Getting started with Lakekeeper and Trino OPA (Data Governance)

Peter Hanssens
—Mar 03, 2025

Lakekeeper Overview
Lekekeeper is an Apache-Licensed, high performance, secure, and user friendly Apache Iceberg Rest Catalog implemented in Rust.
For Lakekeeper features, refer to their documentation
Trino Overview
Trino (formerly PrestoSQL) is an open-source distributed SQL query engine for interactive analytics across many data sources. Trino is designed for high-performance interactive queries and allows you to query where your data lives without moving or copying it.
Environment setup and configuration
-
Get the project
git clone https://github.com/cloud-shuttle/governance-lakekeeper-trino
-
Initialize the environment
If docker is not installed in your system, download and install docker.

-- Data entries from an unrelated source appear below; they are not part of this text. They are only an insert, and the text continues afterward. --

(** * ComfyUI-RTX-Remix, [nodes/common.py]: utility nodes and context plumbing

    A shallow embedding of the node classes of [nodes/common.py] and of the
    decorators that thread a [RemixContext] through a node graph, together
    with the properties the specification states about them and further
    properties read off the code.

    Python objects are embedded as terms of [value]; a call that may raise
    returns a [result]; a method that may assign to attributes of [self]
    runs in the small state-and-exception monad [M] over the attribute
    dictionary of the instance. *)

From Stdlib Require Import ZArith.
From stdpp Require Import gmap strings list fin_maps.

Set Warnings "-register-all".

Open Scope Z_scope.
Open Scope string_scope.

(** ** Python values *)

(** The class of a tuple object: a plain [tuple], or the namedtuple class
    [RemixContext = namedtuple("RemixContext", ["address", "port"])]. *)
Inductive tuple_class := PlainTuple | RemixContextCls.

(** The class of a string object: [str] itself, or [class AnyType(str)]. *)
Inductive str_class := PlainStr | AnyTypeCls.

Inductive value :=
| VNone
| VBool (b : bool)
| VInt (z : Z)
| VStr (c : str_class) (s : string)
| VTuple (c : tuple_class) (items : list value)
| VList (items : list value).

Inductive exn :=
| KeyError (key : string)
| IndexError
| TypeError
| AttributeError (name : string)
| Raised (what : string).

Inductive result (A : Type) :=
| Ok (a : A)
| Err (e : exn).
Arguments Ok {A} a.
Arguments Err {A} e.

Definition is_Err {A} (r : result A) : Prop :=
  match r with Ok _ => False | Err _ => True end.

Definition str (s : string) : value := VStr PlainStr s.
Definition tuple (items : list value) : value := VTuple PlainTuple items.

Definition is_tuple (v : value) : bool :=
  match v with VTuple _ _ => true | _ => false end.

(** [bool(v)]: the truth value of an object. *)
Definition truthy (v : value) : bool :=
  match v with
  | VNone => false
  | VBool b => b
  | VInt z => negb (z =? 0)%Z
  | VStr _ s => negb (String.eqb s "")
  | VTuple _ items | VList items =>
      match items with [] => false | _ :: _ => true end
  end.

(** [not v]. *)
Definition py_not (v : value) : value := VBool (negb (truthy v)).

(** [seq[0]]: the first item of a list or tuple, the first character of a
    string; [IndexError] when there is none, [TypeError] on an object that
    cannot be subscripted. *)
Definition getitem0 (seq : value) : result value :=
  match seq with
  | VList items | VTuple _ items =>
      match items with
      | [] => Err IndexError
      | x :: _ => Ok x
      end
  | VStr _ s =>
      match s with
      | EmptyString => Err IndexError
      | String c _ => Ok (VStr PlainStr (String c EmptyString))
      end
  | _ => Err TypeError
  end.

(** [a + b]: defined on numbers, on two strings, on two tuples and on two
    lists; the sum of two tuples (or strings) is a plain tuple (or string)
    whatever subclasses the operands have. *)
Definition py_add (a b : value) : result value :=
  match a, b with
  | VStr _ s, VStr _ t => Ok (VStr PlainStr (s +:+ t))
  | VTuple _ xs, VTuple _ ys => Ok (VTuple PlainTuple (xs ++ ys)%list)
  | VList xs, VList ys => Ok (VList (xs ++ ys)%list)
  | VInt x, VInt y => Ok (VInt (x + y))
  | VInt x, VBool y => Ok (VInt (x + Z.b2z y))
  | VBool x, VInt y => Ok (VInt (Z.b2z x + y))
  | VBool x, VBool y => Ok (VInt (Z.b2z x + Z.b2z y))
  | _, _ => Err TypeError
  end.

(** *** Comparison

    [eq_method x y] is [type(x).__eq__(x, y)]; [None] stands for
    [NotImplemented].  Numbers compare by value ([bool] is a subclass of
    [int]), strings by contents (AnyType inherits [str.__eq__]), tuples and
    lists element by element. *)
Fixpoint eq_method (x y : value) : option bool :=
  let fix items_eq (xs ys : list value) : bool :=
    match xs, ys with
    | [], [] => true
    | x :: xs', y :: ys' =>
        match eq_method x y with
        | Some true => items_eq xs' ys'
        | _ => false
        end
    | _, _ => false
    end in
  match x, y with
  | VNone, VNone => Some true
  | VBool a, VBool b => Some (Bool.eqb a b)
  | VBool a, VInt b => Some (Z.b2z a =? b)%Z
  | VInt a, VBool b => Some (a =? Z.b2z b)%Z
  | VInt a, VInt b => Some (a =? b)%Z
  | VStr _ s, VStr _ t => Some (String.eqb s t)
  | VTuple _ xs, VTuple _ ys => Some (items_eq xs ys)
  | VList xs, VList ys => Some (items_eq xs ys)
  | _, _ => None
  end.

(** [type(x).__ne__(x, y)]: AnyType overrides it to answer [False] always;
    every other class negates the answer of its [__eq__]. *)
Definition ne_method (x y : value) : option bool :=
  match x with
  | VStr AnyTypeCls _ => Some false
  | _ => negb <$> eq_method x y
  end.

(** Python tries the right operand's method first when the right operand
    is an instance of a proper subclass of the left operand's class that
    overrides the method.  Here that is AnyType against [str], for [__ne__]
    only: AnyType does not define [__eq__]. *)
Definition reflected_ne_first (x y : value) : bool :=
  match x, y with
  | VStr PlainStr _, VStr AnyTypeCls _ => true
  | _, _ => false
  end.

(** [x == y]: the left method, then the reflected one, then identity; two
    objects whose methods both decline are of different classes, so they
    are not the same object. *)
Definition py_eq (x y : value) : bool :=
  match eq_method x y with
  | Some b => b
  | None => match eq_method y x with Some b => b | None => false end
  end.

(** [x != y]. *)
Definition py_ne (x y : value) : bool :=
  let first := if reflected_ne_first x y then ne_method y x else ne_method x y in
  let second := if reflected_ne_first x y then ne_method x y else ne_method y x in
  match first with
  | Some b => b
  | None => match second with Some b => b | None => true end
  end.

(** ** Calls, instances and the execution monad *)

Definition result_bind {A B} (r : result A) (k : A -> result B) : result B :=
  match r with
  | Ok a => k a
  | Err e => Err e
  end.

(** A node instance is its attribute dictionary. *)
Abbreviation instance := (gmap string value).
(** The keyword arguments of a call. *)
Abbreviation kwargs := (gmap string value).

cd governance-lakekeeper-trino
cd exmpales/trino-opa
docker compose up -d
Following components will be deployed in your docker environment.

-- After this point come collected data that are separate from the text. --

(** * The k-mer index table of the prefilter (src/prefiltering/IndexTable.h)

    A shallow embedding of [IndexTable]: the two build passes
    ([addKmerCount], [addSequence] and their neighbourhood variants), the
    in-place prefix sum [init], the pointer rewind [revertPointer], the
    lookup [getDBSeqList], the k-mer size selection and the constructor;
    further the allocation of the postings [initMemory] and the statistics
    [printStatistics], and, of src/util/assembleresult.cpp, the choice of
    the fragments that extend a query and the printed time.

    Conventions.
    - [size_t] is 64 bits wide and [unsigned int] 32 bits wide; both are
      modelled as [Z] with the wrap-around written out ([wrap64], [wrap32]);
      so is the 16 bits wide [unsigned short] ([wrap16]).
    - The arrays behind the raw pointers [offsets] and [entries] are lists.
      An access outside the array is undefined behaviour in the source and
      is the result [None] here, so a result [Some _] also says that every
      access of the run was inside its array.
    - The collaborators that are not part of the file ([Sequence],
      [Indexer], [KmerGenerator]) are records of what the table consumes. *)

From Stdlib Require Import ZArith Lia.
From stdpp Require Import base tactics option list sets sorting numbers gmap.

Local Open Scope Z_scope.

(** ** Machine integers *)

Definition wrap64 (z : Z) : Z := z mod 2 ^ 64.
Definition wrap32 (z : Z) : Z := z mod 2 ^ 32.
Definition wrap16 (z : Z) : Z := z mod 2 ^ 16.
Definition UINT_MAX : Z := 4294967295.
Definition SIZE_MAX : Z := 2 ^ 64 - 1.

(** ** Arrays behind raw pointers *)

Definition load {A} (a : list A) (i : Z) : option A :=
  if decide (0 ≤ i) then a !! Z.to_nat i else None.

Definition store {A} (a : list A) (i : Z) (v : A) : option (list A) :=
  if decide (0 ≤ i < Z.of_nat (length a)) then Some (<[Z.to_nat i := v]> a)
  else None.

(** [__sync_fetch_and_add(&a[i], v)]: one indivisible read-modify-write that
    returns the value read. *)
Definition sync_fetch_and_add (a : list Z) (i v : Z) : option (Z * list Z) :=
  old ← load a i;
  a' ← store a i (wrap64 (old + v));
  Some (old, a').

(** ** Records of the source *)

(** [struct IndexEntryLocal]: a posting, [seqId] an [unsigned int] and
    [position_j] an [unsigned short]. *)
Record IndexEntryLocal := mkIndexEntryLocal {
  seqId : Z;
  position_j : Z
}.

(** [struct IndexEntryLocalTmp]: a posting tagged with its k-mer, in the
    scratch buffer of the fill pass; [kmer] and [seqId] are [unsigned int]s
    and [position_j] is an [unsigned short]. *)
Record IndexEntryLocalTmp := mkIndexEntryLocalTmp {
  kmer : Z;
  tmp_seqId : Z;
  tmp_position_j : Z
}.

(** [IndexEntryLocalTmp::comapreByIdAndPos]. *)
Definition comapreByIdAndPos (first second : IndexEntryLocalTmp) : bool :=
  if kmer first <? kmer second then true
  else if kmer second <? kmer first then false
  else if tmp_position_j first <? tmp_position_j second then true
  else if tmp_position_j second <? tmp_position_j first then false
  else false.

(** The fields of [class IndexTable] that the build reads and writes. *)
Record IndexTable := mkIndexTable {
  tableSize : Z;
  alphabetSize : Z;
  kmerSize : Z;
  externalData : bool;
  entries : list IndexEntryLocal;
  offsets : list Z
}.

Definition set_offsets (t : IndexTable) (o : list Z) : IndexTable :=
  mkIndexTable (tableSize t) (alphabetSize t) (kmerSize t) (externalData t)
    (entries t) o.

Definition set_entries (t : IndexTable) (e : list IndexEntryLocal) : IndexTable :=
  mkIndexTable (tableSize t) (alphabetSize t) (kmerSize t) (externalData t)
    e (offsets t).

- Jupyter: for running python notebooks.
- Trinodb: Trino query engine.
- Open Policy Agent: OPA engine
- Keycloak: Authentication provider.
- Lakekeeper: Rest catalog.
Resources available:
- Trino UI: http://localhost/ui/
- Jupyter: http://localhost:8888
- Keycloak UI: http://localhost:30080
- Lakekeeper UI http://localhost:8181
Following users are configured in Keycloak
- user peter, password iceberg
- user anna, password iceberg
Keycloak user
- user admin, password admin
-
Bootstrap Lakekeeper and create data warehouse
In this step, we will define an admin user for Lakekeeper. User peter will be our admin user and a default project will be assigned to it. To do this,
- Open Jupyterlab UI
- Follow the steps and run cells in 01-Bootstrap.ipynb notebook. All notebooks are in examples/notebooks folder.
-
Create a data warehouse
This notebook will create a demo warehouse which will contain all our tables and namespaces.

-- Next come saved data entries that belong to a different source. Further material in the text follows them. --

Lemma search_number_none s :
  has_digit s = false -> search false (Group 1 number_re) s = None.
Proof.
  induction s as [|c t IH]; intros H.
  - reflexivity.
  - cbn [has_digit] in H; apply orb_false_elim in H as [Hc Ht].
    cbn [search]; rewrite (number_not_here (String c t) Hc); auto.
Qed.

Lemma dosage_numbers_none s : has_digit s = false -> dosage_numbers s = [].
Proof.
  intros H; unfold dosage_numbers, findall; cbn [findall_from].
  now rewrite (search_number_none s H).
Qed.

(** C6: a raw dosage without any digit has no numeric substring; its record
    is to be reviewed and its info reads "Unable to parse dosage". *)
Theorem dosage_without_number (med raw : string) :
  has_digit raw = false ->
  analyze_entry Float.py_float med raw =
  mkRecord med "Review Required"
    ("Current: " ++ raw ++ ", Unable to parse dosage").
Proof.
  intros H; unfold analyze_entry, try_entry.
  now rewrite (dosage_numbers_none raw H).
Qed.

Lemma dosage_without_number_witness :
  has_digit "Unknown" = false /\
  analyze_entry Float.py_float "Aspirin" "Unknown" =
  mkRecord "Aspirin" "Review Required"
    "Current: Unknown, Unable to parse dosage".
Proof.
  split; [reflexivity|].
  exact (dosage_without_number "Aspirin" "Unknown" eq_refl).
Defined.

(** C7: whatever [float] does, the assessment of an entry returns a record
    for the medicine, with one of the two statuses and an info that starts
    with the current dosage; when the body of the [try] raises, the record
    is to be reviewed and its info reads "Unable to calculate
    recommendation". *)
Theorem entry_never_raises (to_float : string -> outcome Float.float)
  (med raw : string) :
  let r := analyze_entry to_float med raw in
  medicine r = med /\
  (status r = "Safe" \/ status r = "Review Required") /\
  (exists rest, info r = "Current: " ++ raw ++ ", " ++ rest) /\
  (forall e, try_entry to_float raw = Raise e ->
     r = mkRecord med "Review Required"
           ("Current: " ++ raw ++ ", Unable to calculate recommendation")).
Proof.
  unfold analyze_entry, try_entry.
  destruct (dosage_numbers raw) as [|first rest]; cbn.
  - repeat split; eauto; discriminate.
  - destruct (to_float first) as [number|e]; cbn.
    + repeat split; try discriminate; eauto.
      destruct (Float.le_int _ _); auto.
    + repeat split; eauto.
Qed.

- Open and run 02-Create-Warehouse.ipynb notebook.
-
Load Data
Once our warehouse is created, let's define a namespace, create some table and load some data into those tables. Note that these tables are iceberg tables whose data is stored in S3 compatible storage (Minio). This notebook defines, creates, and loads data into customers, employees, and suppliers iceberg tables. The csv files of these data are present in data folder.
- Run 03-00-Insert-data.ipynb
-
Prepare Trino
Open and run notebook *03-01-Trino-Preparation.ipynb. This notebook will install trino, connect to trino as human user and test connection. Also, it creates a Lakekeeper catalog reference. While running the notebook cell, a login prompt will appear. Login as user peter. Remember that, user peter is the admin user in lakekeeper, therefore, he will be able to execute queries from this notebook.
Access Control Test
Remember that we have two users (peter and anna) configured in Keycloak. Peter is admin user and, thus, has all the permissions in the catalog. However, anna has no permissions at all.
-
Test access with admin user peter
Open 03-02-Trino-Query-with-Multiple-Users.ipynb notebook and run cells under Use the Catalog (User 1: Peter) heading. Login as user peter when prompted.
You will see output from customers table because peter has admin access on the project.
-
Test access with anna
Open 03-02-Trino-Query-with-Multiple-Users.ipynb notebook in incognito mode and run cells under Use the Catalog (User 2: Anna) heading. Login as user anna when prompted.
You will see error as she has no access.
Now, let's grant user anna access to customers table.
- Open Lakekeeper UI and login as user anna
- Logout
- Login as admin user (peter)
- Go to Warehoues from the left menu
- Select demo warehouse
- Under NAMESPACE, select pii namespace
- Under TABLES, click customers table
- Select PERMISSIONS from the tab menu and click GRANT from the far right.
- Type anna in the search bar and grant select permission. Hit save after.
- Now, go back to the notebook and read data from Customers table as user Anna. This time, trino will be able to fetch data.
This way, trino respects access control and permissions setup in Lakekeeper data catalog.